» **Problem requirements**
A copy is needed of each line in the records that has the word "true".

» **Exercise inputs**
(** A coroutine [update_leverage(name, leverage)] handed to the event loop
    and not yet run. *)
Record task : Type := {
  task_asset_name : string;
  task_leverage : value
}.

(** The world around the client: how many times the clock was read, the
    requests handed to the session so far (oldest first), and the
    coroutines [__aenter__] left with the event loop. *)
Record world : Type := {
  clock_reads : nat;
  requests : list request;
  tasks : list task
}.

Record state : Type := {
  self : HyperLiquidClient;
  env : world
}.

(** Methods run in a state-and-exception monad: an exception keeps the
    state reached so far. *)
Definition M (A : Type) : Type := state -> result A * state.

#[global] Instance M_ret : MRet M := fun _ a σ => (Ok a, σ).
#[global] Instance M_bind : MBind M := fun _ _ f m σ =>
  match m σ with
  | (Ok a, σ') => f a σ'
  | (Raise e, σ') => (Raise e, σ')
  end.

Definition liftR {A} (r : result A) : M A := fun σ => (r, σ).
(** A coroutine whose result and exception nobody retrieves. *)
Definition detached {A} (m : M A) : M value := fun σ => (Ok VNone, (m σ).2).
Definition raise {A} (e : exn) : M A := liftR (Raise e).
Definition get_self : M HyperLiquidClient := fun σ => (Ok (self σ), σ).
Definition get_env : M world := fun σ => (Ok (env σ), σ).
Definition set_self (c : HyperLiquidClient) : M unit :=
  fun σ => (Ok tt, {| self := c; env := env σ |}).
...
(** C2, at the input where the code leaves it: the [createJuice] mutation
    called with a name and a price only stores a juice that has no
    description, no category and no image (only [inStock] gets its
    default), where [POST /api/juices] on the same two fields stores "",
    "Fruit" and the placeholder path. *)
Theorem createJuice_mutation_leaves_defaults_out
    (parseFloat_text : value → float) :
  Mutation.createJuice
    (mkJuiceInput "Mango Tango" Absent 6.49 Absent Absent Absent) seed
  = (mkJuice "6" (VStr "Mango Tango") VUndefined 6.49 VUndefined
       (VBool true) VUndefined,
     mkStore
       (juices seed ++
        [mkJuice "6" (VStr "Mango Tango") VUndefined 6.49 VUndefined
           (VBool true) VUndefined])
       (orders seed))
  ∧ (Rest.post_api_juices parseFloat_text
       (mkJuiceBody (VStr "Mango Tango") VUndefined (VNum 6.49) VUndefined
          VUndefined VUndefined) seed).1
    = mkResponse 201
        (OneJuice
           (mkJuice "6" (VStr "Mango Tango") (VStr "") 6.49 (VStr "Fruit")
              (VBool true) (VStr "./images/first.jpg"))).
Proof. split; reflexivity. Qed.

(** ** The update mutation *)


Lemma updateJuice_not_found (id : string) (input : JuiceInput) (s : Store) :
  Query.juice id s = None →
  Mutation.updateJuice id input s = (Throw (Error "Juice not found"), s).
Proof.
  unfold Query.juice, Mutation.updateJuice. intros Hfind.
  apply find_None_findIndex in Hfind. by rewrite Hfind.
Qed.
--
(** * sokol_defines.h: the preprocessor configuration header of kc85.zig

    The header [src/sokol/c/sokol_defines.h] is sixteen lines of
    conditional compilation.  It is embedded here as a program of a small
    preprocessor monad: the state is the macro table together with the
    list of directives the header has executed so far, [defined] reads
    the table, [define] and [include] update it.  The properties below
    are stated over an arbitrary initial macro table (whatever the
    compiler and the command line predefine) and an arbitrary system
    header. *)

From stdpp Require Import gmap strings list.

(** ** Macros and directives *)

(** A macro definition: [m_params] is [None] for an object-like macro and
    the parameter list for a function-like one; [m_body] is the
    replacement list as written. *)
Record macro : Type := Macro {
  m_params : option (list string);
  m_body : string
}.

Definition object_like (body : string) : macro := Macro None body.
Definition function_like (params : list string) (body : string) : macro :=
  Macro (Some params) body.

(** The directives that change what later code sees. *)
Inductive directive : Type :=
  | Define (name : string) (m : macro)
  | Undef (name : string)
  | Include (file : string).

» **Output**
       (VBool true) VUndefined,
           (VBool true) VUndefined])
              (VBool true) (VStr "./images/first.jpg"))).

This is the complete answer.